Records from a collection

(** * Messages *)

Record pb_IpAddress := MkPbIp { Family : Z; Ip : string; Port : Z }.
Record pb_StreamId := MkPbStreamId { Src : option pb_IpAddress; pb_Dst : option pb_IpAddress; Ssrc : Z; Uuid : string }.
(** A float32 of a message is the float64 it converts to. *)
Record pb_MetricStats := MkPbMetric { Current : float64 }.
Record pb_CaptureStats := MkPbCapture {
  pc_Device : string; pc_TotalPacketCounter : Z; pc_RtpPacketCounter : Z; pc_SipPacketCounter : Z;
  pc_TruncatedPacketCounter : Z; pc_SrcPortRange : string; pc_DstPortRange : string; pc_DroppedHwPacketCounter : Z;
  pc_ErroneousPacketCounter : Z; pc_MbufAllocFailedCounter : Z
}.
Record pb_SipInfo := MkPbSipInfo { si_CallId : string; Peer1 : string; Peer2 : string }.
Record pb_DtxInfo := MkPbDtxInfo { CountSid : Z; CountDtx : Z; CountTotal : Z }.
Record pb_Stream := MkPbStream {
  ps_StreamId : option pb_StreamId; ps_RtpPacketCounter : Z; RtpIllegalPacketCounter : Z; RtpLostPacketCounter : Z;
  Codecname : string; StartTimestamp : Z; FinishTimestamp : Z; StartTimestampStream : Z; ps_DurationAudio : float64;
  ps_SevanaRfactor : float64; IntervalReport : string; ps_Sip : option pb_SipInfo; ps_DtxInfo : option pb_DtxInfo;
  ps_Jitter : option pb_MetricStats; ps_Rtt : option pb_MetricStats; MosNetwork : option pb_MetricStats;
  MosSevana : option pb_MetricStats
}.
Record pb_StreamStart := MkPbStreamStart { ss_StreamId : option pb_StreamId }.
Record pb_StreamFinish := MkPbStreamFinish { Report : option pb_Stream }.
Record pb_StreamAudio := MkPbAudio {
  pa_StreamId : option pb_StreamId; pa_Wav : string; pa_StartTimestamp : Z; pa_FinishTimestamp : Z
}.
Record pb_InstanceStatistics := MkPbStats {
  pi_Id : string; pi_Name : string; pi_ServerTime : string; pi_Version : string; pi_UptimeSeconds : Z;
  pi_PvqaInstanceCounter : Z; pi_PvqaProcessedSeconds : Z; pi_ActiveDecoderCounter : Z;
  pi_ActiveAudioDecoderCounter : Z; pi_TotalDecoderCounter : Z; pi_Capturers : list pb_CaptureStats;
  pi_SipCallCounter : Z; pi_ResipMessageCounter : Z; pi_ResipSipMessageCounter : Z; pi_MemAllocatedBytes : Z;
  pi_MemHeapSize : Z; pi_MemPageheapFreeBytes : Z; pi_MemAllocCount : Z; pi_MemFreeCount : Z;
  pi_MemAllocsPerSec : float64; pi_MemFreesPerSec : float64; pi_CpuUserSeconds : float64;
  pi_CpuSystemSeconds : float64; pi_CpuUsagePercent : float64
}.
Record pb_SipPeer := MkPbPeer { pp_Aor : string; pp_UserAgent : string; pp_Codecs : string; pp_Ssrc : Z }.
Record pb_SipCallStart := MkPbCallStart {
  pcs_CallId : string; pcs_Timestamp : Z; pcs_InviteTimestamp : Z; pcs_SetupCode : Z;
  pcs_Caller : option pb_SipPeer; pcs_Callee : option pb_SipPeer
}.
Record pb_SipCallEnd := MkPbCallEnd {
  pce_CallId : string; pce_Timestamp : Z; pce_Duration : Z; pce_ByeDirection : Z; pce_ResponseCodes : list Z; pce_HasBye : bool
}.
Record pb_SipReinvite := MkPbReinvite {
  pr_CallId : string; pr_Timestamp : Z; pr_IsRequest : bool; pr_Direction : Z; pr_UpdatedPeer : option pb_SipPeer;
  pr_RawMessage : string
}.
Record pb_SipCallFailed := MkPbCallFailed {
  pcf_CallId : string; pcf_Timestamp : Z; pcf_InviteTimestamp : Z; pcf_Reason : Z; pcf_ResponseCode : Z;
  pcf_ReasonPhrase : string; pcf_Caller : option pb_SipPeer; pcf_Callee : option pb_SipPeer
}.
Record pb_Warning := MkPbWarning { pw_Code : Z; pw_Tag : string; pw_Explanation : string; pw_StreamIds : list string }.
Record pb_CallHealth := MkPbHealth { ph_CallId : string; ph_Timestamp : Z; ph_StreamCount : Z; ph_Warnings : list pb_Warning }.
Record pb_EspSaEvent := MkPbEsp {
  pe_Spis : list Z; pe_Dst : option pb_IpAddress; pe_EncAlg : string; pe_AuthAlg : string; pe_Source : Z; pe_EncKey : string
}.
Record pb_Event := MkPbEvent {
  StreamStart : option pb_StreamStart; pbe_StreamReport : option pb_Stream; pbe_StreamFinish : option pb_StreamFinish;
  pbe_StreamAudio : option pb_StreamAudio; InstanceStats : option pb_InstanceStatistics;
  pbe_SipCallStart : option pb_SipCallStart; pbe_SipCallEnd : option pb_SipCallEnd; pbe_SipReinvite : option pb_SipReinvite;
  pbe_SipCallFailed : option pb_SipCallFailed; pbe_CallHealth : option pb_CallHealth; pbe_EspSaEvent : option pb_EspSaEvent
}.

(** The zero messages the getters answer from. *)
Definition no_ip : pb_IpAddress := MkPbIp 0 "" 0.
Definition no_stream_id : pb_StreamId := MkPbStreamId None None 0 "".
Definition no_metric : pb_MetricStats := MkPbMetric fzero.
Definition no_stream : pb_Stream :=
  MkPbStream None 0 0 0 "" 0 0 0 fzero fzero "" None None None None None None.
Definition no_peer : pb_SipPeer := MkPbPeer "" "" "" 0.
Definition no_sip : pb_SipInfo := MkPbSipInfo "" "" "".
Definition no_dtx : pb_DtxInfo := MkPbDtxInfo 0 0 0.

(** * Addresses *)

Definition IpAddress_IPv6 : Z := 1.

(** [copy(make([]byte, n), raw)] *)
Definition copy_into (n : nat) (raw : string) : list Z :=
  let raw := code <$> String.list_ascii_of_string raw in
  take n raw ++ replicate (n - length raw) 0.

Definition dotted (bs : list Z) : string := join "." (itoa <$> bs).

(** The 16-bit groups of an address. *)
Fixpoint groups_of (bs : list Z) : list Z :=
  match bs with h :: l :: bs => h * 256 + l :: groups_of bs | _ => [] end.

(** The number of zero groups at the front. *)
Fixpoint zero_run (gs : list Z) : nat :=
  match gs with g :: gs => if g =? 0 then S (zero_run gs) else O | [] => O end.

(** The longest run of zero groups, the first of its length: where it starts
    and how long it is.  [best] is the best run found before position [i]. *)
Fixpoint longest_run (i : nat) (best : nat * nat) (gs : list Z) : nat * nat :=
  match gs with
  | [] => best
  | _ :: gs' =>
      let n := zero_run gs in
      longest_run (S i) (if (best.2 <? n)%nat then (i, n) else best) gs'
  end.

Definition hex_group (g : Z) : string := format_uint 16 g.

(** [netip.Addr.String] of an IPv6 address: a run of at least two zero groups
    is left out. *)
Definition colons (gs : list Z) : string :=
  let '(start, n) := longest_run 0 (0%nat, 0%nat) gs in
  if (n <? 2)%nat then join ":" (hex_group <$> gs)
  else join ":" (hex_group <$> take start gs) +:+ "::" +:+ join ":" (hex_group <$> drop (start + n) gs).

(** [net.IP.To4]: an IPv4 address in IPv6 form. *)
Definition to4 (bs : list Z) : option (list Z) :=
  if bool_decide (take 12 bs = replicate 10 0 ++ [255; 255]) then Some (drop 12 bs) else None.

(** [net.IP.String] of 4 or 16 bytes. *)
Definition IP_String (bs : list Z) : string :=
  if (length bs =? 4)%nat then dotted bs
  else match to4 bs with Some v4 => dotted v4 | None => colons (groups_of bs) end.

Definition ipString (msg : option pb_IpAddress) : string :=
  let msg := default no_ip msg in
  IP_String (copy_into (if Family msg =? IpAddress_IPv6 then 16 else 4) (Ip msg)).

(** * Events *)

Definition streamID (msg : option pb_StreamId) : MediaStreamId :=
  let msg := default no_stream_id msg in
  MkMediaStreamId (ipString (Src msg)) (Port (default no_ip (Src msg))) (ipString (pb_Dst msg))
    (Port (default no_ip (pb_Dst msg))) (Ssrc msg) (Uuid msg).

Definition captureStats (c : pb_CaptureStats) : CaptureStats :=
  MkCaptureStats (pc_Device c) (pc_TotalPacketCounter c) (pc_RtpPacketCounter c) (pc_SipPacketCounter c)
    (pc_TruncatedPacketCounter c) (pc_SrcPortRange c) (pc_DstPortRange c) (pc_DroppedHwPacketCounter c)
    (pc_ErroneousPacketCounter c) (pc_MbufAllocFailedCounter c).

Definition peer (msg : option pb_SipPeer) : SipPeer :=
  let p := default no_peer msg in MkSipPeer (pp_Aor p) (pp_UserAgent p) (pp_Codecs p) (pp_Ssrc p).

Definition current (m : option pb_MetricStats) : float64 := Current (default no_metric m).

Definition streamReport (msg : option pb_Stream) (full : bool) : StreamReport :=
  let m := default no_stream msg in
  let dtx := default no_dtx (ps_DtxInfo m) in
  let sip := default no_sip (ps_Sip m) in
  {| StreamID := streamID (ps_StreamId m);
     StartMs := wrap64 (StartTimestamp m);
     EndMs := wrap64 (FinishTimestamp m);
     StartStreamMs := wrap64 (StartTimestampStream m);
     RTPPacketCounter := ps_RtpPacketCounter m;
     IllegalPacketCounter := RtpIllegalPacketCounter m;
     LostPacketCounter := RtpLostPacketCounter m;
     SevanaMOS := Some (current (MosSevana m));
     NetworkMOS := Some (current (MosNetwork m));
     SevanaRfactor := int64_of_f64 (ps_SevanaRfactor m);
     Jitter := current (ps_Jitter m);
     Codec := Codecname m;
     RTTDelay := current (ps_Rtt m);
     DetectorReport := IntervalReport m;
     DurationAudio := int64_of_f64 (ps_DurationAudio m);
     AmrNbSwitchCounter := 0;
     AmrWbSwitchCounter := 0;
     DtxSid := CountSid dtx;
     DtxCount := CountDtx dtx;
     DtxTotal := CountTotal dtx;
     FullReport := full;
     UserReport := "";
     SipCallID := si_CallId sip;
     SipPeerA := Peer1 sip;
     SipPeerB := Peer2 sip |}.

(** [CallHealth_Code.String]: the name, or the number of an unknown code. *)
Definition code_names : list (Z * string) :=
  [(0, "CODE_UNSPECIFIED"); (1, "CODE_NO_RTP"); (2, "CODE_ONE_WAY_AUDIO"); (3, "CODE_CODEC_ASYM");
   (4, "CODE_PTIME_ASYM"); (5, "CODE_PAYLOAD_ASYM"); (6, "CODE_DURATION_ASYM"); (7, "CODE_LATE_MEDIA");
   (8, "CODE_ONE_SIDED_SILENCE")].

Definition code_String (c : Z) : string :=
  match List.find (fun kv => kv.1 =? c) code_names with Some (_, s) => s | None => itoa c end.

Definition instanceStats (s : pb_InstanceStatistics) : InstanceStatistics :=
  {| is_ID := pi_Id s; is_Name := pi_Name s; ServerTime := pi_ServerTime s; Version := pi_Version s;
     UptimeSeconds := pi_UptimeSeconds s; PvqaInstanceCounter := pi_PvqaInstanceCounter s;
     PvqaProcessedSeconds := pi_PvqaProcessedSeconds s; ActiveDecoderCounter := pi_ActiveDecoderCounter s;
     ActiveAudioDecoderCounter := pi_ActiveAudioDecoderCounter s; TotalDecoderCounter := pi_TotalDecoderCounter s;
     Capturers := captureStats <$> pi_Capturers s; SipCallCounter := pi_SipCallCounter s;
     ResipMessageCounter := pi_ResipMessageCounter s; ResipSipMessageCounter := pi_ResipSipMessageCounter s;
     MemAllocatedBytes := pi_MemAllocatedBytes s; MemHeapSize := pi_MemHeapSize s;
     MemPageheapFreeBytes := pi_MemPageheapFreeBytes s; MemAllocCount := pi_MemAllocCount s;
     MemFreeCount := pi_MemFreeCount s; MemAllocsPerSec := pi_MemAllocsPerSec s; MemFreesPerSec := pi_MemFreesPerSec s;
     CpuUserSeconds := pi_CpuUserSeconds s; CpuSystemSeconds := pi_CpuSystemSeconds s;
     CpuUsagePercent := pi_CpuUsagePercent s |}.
==
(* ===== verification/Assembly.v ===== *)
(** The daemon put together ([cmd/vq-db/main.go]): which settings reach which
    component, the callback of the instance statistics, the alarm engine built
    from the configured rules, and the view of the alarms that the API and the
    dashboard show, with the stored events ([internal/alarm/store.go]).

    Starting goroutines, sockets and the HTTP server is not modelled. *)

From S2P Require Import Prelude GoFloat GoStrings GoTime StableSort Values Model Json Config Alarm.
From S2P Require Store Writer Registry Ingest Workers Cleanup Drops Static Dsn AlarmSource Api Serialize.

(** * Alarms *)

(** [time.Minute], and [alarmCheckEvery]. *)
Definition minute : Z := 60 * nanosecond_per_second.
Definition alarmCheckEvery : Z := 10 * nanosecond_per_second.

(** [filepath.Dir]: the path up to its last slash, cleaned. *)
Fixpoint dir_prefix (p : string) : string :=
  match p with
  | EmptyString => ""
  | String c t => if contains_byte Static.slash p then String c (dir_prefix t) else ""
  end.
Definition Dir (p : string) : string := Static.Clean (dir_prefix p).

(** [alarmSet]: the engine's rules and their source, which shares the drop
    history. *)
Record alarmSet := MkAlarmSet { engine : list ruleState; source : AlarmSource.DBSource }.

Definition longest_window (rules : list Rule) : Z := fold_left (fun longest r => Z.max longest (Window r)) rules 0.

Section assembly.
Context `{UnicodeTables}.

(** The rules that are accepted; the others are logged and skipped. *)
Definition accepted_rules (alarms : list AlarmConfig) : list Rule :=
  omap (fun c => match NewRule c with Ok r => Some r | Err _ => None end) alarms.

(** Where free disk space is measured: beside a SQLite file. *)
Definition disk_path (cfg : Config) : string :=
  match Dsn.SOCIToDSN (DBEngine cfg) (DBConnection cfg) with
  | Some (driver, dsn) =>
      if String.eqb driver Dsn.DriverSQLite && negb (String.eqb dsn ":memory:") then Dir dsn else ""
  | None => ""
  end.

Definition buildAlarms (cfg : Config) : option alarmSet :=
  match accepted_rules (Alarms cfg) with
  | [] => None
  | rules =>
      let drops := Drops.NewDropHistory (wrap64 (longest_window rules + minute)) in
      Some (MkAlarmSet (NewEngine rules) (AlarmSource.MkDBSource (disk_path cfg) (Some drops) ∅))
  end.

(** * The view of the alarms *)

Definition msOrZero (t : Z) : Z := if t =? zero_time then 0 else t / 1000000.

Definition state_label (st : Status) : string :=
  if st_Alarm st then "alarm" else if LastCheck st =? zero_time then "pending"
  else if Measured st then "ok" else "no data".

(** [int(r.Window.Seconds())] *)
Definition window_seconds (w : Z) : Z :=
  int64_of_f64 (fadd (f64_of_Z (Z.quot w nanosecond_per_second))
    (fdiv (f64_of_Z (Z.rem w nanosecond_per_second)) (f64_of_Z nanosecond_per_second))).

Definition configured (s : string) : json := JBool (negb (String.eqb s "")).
---
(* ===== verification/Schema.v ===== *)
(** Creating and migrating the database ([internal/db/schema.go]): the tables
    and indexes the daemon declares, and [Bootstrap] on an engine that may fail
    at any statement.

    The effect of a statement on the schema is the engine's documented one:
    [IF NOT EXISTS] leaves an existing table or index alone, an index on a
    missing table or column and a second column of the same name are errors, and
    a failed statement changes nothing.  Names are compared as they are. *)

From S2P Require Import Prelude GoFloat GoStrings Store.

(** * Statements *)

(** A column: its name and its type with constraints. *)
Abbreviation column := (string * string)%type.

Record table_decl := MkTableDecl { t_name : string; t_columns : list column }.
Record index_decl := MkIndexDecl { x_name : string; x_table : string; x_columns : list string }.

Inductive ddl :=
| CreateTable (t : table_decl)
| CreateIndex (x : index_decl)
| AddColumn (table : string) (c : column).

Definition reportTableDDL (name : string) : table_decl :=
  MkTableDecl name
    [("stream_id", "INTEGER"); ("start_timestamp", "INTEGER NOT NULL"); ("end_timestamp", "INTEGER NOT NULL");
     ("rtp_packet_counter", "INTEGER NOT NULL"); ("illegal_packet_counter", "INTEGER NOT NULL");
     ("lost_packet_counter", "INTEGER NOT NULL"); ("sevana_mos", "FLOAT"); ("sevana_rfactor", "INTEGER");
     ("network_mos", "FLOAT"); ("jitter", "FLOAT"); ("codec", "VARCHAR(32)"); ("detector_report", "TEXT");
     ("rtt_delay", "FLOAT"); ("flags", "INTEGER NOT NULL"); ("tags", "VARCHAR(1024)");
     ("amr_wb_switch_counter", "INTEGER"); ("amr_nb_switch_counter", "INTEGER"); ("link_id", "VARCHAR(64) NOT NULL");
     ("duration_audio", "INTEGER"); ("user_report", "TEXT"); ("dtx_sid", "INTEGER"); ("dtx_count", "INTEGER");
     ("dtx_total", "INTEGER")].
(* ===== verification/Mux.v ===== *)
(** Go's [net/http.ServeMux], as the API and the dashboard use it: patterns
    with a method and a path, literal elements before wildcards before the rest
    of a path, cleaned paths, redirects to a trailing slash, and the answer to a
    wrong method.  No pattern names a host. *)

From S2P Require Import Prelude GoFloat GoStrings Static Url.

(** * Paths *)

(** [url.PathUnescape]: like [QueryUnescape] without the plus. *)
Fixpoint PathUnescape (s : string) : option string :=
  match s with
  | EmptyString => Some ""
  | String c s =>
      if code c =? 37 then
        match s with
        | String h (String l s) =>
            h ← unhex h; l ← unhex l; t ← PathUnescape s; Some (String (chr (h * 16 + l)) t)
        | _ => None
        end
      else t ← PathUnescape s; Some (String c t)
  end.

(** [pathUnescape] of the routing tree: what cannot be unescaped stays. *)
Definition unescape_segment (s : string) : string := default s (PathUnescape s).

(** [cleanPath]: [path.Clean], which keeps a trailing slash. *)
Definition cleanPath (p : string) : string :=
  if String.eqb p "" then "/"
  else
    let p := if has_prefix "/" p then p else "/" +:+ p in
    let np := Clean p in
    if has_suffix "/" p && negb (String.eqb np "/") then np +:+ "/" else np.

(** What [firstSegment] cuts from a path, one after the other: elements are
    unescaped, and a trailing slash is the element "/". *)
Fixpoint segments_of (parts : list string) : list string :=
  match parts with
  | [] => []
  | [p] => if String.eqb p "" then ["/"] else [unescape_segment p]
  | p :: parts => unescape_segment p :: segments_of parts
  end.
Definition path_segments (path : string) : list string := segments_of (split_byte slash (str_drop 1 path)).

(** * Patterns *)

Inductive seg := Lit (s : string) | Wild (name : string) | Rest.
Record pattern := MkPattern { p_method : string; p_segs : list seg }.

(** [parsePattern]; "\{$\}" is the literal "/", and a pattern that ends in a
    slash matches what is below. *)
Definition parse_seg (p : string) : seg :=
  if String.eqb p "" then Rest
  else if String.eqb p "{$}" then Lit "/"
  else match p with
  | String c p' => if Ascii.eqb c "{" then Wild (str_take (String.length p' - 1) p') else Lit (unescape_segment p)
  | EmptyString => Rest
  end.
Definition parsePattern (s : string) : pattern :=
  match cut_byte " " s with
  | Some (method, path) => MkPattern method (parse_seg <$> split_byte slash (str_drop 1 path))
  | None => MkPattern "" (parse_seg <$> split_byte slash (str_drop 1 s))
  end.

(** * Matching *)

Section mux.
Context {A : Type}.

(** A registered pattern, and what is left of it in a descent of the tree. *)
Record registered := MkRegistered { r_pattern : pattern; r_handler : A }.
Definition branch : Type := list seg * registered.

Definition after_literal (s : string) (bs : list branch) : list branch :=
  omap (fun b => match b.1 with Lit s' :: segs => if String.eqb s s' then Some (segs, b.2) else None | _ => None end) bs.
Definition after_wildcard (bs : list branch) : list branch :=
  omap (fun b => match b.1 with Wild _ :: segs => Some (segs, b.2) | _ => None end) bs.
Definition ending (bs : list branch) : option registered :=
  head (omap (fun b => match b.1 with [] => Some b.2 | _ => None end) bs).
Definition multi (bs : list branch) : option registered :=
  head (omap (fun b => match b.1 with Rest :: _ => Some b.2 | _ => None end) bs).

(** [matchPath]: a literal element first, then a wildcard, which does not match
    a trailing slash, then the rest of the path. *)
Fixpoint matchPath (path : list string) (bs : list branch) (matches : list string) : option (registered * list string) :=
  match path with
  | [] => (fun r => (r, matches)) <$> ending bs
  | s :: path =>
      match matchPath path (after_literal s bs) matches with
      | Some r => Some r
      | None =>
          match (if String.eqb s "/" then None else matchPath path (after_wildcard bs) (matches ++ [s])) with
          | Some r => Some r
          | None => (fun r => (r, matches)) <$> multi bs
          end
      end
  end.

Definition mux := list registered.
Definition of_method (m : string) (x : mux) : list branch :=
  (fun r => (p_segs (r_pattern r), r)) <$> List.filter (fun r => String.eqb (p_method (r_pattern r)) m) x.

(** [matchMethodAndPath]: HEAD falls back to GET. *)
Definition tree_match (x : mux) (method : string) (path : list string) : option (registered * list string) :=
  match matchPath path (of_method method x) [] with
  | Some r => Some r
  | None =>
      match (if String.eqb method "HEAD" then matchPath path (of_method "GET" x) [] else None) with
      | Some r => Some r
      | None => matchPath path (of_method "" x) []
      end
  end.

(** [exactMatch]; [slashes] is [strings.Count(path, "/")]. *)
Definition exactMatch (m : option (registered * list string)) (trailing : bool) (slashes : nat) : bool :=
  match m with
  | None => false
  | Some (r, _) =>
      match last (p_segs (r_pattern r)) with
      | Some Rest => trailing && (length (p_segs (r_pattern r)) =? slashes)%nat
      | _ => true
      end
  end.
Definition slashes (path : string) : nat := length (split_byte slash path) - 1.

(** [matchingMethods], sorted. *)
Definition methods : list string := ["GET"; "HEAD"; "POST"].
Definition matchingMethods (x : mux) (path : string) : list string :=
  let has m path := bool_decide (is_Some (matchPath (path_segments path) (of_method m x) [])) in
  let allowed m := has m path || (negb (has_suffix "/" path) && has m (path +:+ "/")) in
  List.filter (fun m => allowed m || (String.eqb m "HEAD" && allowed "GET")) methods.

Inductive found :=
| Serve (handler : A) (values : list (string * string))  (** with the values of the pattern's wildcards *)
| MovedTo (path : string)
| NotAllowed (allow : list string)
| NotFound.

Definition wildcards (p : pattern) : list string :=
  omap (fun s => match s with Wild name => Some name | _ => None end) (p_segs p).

TASK GOAL ::
Above are records; repeat only the lines starting at the line with "(** * Messages *)" and ending at the line with "pi_ActiveAudioDecoderCounter : Z;", exactly as they appear, both included.

YOUR RESPONSE ::
(** * Messages *)

Record pb_IpAddress := MkPbIp { Family : Z; Ip : string; Port : Z }.
Record pb_StreamId := MkPbStreamId { Src : option pb_IpAddress; pb_Dst : option pb_IpAddress; Ssrc : Z; Uuid : string }.
(** A float32 of a message is the float64 it converts to. *)
Record pb_MetricStats := MkPbMetric { Current : float64 }.
Record pb_CaptureStats := MkPbCapture {
  pc_Device : string; pc_TotalPacketCounter : Z; pc_RtpPacketCounter : Z; pc_SipPacketCounter : Z;
  pc_TruncatedPacketCounter : Z; pc_SrcPortRange : string; pc_DstPortRange : string; pc_DroppedHwPacketCounter : Z;
  pc_ErroneousPacketCounter : Z; pc_MbufAllocFailedCounter : Z
}.
Record pb_SipInfo := MkPbSipInfo { si_CallId : string; Peer1 : string; Peer2 : string }.
Record pb_DtxInfo := MkPbDtxInfo { CountSid : Z; CountDtx : Z; CountTotal : Z }.
Record pb_Stream := MkPbStream {
  ps_StreamId : option pb_StreamId; ps_RtpPacketCounter : Z; RtpIllegalPacketCounter : Z; RtpLostPacketCounter : Z;
  Codecname : string; StartTimestamp : Z; FinishTimestamp : Z; StartTimestampStream : Z; ps_DurationAudio : float64;
  ps_SevanaRfactor : float64; IntervalReport : string; ps_Sip : option pb_SipInfo; ps_DtxInfo : option pb_DtxInfo;
  ps_Jitter : option pb_MetricStats; ps_Rtt : option pb_MetricStats; MosNetwork : option pb_MetricStats;
  MosSevana : option pb_MetricStats
}.
Record pb_StreamStart := MkPbStreamStart { ss_StreamId : option pb_StreamId }.
Record pb_StreamFinish := MkPbStreamFinish { Report : option pb_Stream }.
Record pb_StreamAudio := MkPbAudio {
  pa_StreamId : option pb_StreamId; pa_Wav : string; pa_StartTimestamp : Z; pa_FinishTimestamp : Z
}.
Record pb_InstanceStatistics := MkPbStats {
  pi_Id : string; pi_Name : string; pi_ServerTime : string; pi_Version : string; pi_UptimeSeconds : Z;
  pi_PvqaInstanceCounter : Z; pi_PvqaProcessedSeconds : Z; pi_ActiveDecoderCounter : Z;
  pi_ActiveAudioDecoderCounter : Z; pi_TotalDecoderCounter : Z; pi_Capturers : list pb_CaptureStats;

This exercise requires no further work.